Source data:
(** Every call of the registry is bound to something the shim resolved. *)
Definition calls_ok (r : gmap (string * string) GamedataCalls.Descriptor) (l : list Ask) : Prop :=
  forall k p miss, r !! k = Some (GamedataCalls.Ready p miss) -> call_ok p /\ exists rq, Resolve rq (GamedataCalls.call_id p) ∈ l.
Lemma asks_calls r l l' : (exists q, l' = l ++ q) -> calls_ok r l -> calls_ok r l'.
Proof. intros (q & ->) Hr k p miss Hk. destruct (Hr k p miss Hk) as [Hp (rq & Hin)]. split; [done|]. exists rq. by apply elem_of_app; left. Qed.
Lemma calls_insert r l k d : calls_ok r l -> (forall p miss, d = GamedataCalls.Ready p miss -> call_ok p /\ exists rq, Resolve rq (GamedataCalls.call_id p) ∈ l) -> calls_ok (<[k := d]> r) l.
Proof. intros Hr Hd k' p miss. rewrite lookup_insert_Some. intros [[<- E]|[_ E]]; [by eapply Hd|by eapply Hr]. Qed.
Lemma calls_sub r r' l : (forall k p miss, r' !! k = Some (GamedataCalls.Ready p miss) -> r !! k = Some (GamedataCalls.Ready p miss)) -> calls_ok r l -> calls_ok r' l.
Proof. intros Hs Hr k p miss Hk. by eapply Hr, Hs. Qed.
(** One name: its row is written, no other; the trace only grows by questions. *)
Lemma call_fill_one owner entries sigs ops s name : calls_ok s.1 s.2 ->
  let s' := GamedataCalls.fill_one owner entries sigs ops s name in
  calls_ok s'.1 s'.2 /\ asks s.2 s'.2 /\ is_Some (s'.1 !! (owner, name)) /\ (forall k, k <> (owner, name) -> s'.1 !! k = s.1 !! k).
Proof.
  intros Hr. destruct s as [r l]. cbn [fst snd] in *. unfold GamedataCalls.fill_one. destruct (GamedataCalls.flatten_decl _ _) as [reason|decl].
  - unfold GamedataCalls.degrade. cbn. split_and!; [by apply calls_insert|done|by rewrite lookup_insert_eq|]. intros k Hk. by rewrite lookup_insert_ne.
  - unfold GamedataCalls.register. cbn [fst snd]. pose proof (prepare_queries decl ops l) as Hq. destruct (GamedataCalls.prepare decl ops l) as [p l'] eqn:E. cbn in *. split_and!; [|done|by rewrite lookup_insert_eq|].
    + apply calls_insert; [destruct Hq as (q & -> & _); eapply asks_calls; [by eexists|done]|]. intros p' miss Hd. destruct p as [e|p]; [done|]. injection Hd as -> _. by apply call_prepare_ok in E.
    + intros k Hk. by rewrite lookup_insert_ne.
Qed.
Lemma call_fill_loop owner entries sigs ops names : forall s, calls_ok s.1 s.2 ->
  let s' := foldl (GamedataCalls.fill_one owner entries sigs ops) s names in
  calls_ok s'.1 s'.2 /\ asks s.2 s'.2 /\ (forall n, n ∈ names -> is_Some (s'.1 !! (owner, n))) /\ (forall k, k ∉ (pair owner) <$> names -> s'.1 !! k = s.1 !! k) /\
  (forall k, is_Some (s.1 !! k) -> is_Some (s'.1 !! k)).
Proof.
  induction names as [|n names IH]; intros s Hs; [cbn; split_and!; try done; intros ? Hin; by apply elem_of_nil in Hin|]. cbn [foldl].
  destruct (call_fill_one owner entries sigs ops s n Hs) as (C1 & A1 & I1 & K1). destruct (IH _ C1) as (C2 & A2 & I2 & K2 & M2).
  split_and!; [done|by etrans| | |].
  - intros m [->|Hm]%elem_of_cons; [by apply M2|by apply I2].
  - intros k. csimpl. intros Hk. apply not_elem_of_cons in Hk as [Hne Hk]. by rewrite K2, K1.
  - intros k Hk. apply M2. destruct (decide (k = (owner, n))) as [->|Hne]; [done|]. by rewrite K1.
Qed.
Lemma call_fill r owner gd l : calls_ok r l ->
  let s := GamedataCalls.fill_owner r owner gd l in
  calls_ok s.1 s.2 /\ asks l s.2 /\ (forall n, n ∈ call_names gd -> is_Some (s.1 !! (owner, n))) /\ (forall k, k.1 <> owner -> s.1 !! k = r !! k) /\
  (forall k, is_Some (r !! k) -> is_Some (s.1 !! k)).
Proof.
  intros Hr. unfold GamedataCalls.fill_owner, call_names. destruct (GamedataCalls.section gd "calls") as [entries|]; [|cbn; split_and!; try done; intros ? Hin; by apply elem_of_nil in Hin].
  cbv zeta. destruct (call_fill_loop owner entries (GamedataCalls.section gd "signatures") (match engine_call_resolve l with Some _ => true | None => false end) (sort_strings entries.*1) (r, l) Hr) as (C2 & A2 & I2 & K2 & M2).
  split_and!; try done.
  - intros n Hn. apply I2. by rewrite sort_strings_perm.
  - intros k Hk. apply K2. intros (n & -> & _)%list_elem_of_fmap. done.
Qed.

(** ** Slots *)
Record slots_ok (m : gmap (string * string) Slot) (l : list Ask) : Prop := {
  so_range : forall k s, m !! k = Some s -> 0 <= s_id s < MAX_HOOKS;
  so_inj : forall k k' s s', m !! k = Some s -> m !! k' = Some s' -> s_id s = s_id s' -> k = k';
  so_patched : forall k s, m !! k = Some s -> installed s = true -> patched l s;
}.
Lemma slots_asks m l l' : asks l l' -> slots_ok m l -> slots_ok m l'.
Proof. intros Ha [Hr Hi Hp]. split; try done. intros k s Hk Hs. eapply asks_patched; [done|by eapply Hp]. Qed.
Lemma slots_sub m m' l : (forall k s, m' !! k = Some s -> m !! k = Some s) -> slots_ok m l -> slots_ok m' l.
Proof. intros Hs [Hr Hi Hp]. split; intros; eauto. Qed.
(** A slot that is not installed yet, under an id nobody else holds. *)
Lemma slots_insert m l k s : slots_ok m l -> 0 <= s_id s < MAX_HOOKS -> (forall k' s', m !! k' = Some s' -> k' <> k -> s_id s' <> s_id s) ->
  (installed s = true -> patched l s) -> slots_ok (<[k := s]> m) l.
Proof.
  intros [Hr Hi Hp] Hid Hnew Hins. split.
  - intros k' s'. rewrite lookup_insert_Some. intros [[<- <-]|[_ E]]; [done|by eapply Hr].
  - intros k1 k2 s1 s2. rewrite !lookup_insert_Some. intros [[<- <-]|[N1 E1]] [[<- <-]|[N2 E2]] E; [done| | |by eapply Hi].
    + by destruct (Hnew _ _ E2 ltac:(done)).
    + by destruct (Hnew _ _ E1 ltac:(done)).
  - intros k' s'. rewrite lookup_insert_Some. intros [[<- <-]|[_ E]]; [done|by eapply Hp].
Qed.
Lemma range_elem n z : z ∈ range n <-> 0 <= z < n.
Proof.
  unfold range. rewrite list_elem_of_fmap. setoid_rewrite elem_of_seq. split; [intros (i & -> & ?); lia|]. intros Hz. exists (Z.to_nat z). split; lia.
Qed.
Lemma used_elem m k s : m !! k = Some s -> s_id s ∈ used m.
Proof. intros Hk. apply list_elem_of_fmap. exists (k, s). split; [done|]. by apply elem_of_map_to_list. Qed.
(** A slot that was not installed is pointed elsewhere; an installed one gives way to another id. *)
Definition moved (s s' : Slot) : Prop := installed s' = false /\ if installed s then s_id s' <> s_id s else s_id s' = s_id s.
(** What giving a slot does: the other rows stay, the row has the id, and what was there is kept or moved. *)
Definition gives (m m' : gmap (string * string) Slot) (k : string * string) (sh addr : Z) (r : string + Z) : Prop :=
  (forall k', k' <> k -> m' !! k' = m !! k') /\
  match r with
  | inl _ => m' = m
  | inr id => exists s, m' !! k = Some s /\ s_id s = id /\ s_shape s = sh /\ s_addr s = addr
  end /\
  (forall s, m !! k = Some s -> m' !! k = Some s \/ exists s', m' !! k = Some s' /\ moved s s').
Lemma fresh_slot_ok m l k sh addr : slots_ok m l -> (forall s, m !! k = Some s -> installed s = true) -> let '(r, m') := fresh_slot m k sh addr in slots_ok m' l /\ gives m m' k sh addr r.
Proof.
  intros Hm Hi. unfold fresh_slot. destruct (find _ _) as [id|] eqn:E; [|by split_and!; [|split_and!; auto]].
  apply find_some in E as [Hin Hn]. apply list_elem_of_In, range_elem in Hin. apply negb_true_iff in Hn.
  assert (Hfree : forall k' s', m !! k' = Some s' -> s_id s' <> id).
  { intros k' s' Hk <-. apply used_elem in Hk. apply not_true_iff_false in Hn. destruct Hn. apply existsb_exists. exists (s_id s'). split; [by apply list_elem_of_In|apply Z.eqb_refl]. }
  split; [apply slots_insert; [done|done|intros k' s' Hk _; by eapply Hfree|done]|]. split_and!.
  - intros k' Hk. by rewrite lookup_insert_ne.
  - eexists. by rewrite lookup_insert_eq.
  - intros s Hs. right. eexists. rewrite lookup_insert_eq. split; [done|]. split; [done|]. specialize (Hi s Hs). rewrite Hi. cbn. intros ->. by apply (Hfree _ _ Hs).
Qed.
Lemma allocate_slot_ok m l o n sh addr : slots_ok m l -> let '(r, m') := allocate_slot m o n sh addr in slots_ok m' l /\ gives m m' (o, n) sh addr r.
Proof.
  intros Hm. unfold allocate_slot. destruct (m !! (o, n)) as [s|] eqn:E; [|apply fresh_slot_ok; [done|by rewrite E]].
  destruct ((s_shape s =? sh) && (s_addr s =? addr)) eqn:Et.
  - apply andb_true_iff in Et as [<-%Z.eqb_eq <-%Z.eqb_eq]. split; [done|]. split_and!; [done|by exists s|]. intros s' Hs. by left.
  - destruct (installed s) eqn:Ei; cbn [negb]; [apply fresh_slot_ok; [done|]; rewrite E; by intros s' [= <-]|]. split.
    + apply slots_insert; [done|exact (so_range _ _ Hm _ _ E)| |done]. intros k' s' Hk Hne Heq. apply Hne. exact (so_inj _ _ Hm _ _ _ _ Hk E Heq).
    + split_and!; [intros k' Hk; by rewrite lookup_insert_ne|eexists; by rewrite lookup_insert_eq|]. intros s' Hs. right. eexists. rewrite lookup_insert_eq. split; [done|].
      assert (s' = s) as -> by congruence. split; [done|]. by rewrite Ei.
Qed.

▶ [Work request]: Above are the records. Identify each line that contains the word "Definition".

▶ [Response below]:
Definition calls_ok (r : gmap (string * string) GamedataCalls.Descriptor) (l : list Ask) : Prop :=
Definition moved (s s' : Slot) : Prop := installed s' = false /\ if installed s then s_id s' <> s_id s else s_id s' = s_id s.
Definition gives (m m' : gmap (string * string) Slot) (k : string * string) (sh addr : Z) (r : string + Z) : Prop :=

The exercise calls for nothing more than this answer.